→ **Assigned task**:
In the entries that follow, the lines from the one with "let s := skip_space ps in" through the one with "Definition redircmd (c" are the ones to write out, exactly and with both ends included. Nothing else should appear.

START Exercise data

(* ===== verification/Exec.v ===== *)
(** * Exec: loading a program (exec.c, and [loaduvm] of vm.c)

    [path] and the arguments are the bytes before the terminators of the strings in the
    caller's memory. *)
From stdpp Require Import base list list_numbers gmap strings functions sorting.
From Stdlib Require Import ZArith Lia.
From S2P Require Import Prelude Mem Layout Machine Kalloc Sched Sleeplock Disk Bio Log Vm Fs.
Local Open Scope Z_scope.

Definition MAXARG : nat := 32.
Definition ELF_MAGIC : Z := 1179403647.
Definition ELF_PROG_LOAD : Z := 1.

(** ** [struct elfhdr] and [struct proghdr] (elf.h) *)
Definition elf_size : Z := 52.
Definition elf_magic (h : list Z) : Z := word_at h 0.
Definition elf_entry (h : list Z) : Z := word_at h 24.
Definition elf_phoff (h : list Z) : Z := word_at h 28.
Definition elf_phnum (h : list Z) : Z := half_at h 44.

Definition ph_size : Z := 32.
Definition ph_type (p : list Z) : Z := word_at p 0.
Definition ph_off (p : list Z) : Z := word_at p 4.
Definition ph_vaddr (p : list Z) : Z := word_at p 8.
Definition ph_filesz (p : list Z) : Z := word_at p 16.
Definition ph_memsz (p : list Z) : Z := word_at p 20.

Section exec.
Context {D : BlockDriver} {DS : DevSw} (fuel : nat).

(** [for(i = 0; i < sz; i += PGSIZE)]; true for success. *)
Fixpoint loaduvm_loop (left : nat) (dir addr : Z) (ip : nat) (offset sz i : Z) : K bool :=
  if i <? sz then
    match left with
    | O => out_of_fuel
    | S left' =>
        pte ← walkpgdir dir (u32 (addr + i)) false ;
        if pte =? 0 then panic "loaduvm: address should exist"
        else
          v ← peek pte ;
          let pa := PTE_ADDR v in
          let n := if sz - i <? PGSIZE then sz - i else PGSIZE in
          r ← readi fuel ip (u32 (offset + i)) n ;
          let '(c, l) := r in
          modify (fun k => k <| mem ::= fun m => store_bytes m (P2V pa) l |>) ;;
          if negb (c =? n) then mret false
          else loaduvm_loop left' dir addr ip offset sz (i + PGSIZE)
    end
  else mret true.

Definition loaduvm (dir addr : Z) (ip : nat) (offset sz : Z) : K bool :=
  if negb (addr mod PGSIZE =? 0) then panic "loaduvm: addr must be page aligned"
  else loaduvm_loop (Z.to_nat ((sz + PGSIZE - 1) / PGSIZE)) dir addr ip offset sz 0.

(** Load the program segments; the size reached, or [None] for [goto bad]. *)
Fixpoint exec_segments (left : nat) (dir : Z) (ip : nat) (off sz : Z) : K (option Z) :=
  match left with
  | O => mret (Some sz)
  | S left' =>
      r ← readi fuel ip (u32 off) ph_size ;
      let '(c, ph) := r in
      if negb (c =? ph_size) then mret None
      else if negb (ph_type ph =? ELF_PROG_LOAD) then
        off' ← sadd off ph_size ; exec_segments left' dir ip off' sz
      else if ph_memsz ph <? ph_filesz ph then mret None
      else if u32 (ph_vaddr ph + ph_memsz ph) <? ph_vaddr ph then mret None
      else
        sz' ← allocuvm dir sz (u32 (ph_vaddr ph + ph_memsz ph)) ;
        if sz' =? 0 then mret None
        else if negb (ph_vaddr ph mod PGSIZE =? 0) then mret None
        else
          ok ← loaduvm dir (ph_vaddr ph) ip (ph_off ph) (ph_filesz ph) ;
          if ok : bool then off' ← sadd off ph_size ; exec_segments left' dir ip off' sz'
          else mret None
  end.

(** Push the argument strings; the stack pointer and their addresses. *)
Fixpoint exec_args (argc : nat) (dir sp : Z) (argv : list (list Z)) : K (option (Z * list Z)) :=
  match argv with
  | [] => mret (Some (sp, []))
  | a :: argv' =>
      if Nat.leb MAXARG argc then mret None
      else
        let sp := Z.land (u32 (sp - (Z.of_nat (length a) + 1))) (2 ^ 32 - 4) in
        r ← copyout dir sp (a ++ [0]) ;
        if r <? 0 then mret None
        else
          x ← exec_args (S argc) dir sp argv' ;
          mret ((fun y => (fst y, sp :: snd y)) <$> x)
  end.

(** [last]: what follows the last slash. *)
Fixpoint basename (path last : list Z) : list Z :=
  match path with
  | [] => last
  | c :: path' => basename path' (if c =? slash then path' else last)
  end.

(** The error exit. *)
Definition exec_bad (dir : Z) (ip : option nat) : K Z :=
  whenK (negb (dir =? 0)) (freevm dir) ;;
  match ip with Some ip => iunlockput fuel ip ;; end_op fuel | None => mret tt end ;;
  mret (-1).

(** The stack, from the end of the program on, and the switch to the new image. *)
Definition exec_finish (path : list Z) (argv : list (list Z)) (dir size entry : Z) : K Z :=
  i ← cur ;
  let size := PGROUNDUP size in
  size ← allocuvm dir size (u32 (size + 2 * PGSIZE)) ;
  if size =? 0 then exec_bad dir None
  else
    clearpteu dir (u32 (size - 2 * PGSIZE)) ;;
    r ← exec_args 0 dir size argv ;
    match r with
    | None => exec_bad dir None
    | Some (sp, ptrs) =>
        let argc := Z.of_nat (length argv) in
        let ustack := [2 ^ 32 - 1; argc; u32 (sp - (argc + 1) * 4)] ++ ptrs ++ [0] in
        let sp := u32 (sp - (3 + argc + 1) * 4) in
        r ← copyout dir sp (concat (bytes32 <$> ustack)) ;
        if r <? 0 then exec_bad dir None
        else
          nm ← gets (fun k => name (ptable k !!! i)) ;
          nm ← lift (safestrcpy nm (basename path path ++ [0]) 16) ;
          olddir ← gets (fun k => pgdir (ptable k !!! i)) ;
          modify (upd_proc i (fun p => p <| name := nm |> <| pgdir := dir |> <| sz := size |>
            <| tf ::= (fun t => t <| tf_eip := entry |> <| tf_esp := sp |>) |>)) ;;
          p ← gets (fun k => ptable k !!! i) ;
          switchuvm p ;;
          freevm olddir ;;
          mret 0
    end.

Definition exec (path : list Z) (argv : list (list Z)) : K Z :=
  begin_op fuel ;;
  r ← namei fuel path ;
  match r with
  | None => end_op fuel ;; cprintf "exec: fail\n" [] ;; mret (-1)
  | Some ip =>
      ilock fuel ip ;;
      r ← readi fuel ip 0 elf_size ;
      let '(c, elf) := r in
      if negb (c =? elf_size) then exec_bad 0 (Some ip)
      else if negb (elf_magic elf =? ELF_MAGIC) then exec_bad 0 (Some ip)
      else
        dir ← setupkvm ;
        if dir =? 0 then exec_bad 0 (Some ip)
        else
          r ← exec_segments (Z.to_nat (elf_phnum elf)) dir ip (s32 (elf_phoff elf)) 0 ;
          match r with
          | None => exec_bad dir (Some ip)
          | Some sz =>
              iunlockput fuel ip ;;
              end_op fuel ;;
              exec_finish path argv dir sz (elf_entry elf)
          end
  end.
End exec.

END Exercise data
START Exercise data

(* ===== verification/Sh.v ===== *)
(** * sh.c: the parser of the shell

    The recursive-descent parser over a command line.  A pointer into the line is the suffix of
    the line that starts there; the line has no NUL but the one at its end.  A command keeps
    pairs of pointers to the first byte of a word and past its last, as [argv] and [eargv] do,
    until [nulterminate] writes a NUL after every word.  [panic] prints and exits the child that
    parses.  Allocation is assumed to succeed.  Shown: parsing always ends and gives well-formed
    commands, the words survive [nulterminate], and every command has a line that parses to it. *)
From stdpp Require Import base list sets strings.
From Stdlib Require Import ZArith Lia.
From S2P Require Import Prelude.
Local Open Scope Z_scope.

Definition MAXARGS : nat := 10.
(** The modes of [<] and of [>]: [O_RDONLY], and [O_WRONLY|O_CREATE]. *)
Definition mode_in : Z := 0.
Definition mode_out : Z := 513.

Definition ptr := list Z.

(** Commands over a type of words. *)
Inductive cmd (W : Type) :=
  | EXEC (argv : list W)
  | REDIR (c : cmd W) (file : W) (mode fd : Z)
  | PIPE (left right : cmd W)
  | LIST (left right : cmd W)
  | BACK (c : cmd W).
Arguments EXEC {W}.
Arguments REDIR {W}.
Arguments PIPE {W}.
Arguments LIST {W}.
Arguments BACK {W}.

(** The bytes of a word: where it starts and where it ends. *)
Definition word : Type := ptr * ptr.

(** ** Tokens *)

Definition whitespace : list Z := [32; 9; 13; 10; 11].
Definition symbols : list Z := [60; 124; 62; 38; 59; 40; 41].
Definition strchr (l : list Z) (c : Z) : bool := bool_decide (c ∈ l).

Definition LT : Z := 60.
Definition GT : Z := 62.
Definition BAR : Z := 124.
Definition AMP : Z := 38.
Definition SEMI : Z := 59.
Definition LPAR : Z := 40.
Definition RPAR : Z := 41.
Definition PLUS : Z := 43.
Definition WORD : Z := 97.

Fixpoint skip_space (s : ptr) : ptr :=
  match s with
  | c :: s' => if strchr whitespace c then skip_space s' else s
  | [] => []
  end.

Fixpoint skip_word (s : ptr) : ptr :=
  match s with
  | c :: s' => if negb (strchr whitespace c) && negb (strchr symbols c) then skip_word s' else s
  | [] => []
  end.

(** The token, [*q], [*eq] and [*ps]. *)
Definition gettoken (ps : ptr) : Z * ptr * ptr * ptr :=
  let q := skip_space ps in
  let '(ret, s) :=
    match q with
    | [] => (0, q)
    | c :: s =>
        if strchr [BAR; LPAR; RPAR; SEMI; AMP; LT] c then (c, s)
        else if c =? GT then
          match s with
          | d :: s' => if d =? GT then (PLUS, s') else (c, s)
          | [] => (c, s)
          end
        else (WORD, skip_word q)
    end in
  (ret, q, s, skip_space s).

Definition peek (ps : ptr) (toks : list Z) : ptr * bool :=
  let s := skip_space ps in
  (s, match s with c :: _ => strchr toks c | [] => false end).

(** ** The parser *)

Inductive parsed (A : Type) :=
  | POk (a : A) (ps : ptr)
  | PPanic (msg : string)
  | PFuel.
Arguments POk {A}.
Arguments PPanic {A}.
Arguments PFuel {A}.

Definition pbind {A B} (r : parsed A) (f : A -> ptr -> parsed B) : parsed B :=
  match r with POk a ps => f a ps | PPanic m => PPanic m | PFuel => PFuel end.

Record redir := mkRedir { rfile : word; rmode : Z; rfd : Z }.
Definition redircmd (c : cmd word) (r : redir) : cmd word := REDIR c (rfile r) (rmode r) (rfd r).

END Exercise data

→ **Solution to this exercise**:
  let s := skip_space ps in
  (s, match s with c :: _ => strchr toks c | [] => false end).

(** ** The parser *)

Inductive parsed (A : Type) :=
  | POk (a : A) (ps : ptr)
  | PPanic (msg : string)
  | PFuel.
Arguments POk {A}.
Arguments PPanic {A}.
Arguments PFuel {A}.

Definition pbind {A B} (r : parsed A) (f : A -> ptr -> parsed B) : parsed B :=
  match r with POk a ps => f a ps | PPanic m => PPanic m | PFuel => PFuel end.

Record redir := mkRedir { rfile : word; rmode : Z; rfd : Z }.
Definition redircmd (c : cmd word) (r : redir) : cmd word := REDIR c (rfile r) (rmode r) (rfd r).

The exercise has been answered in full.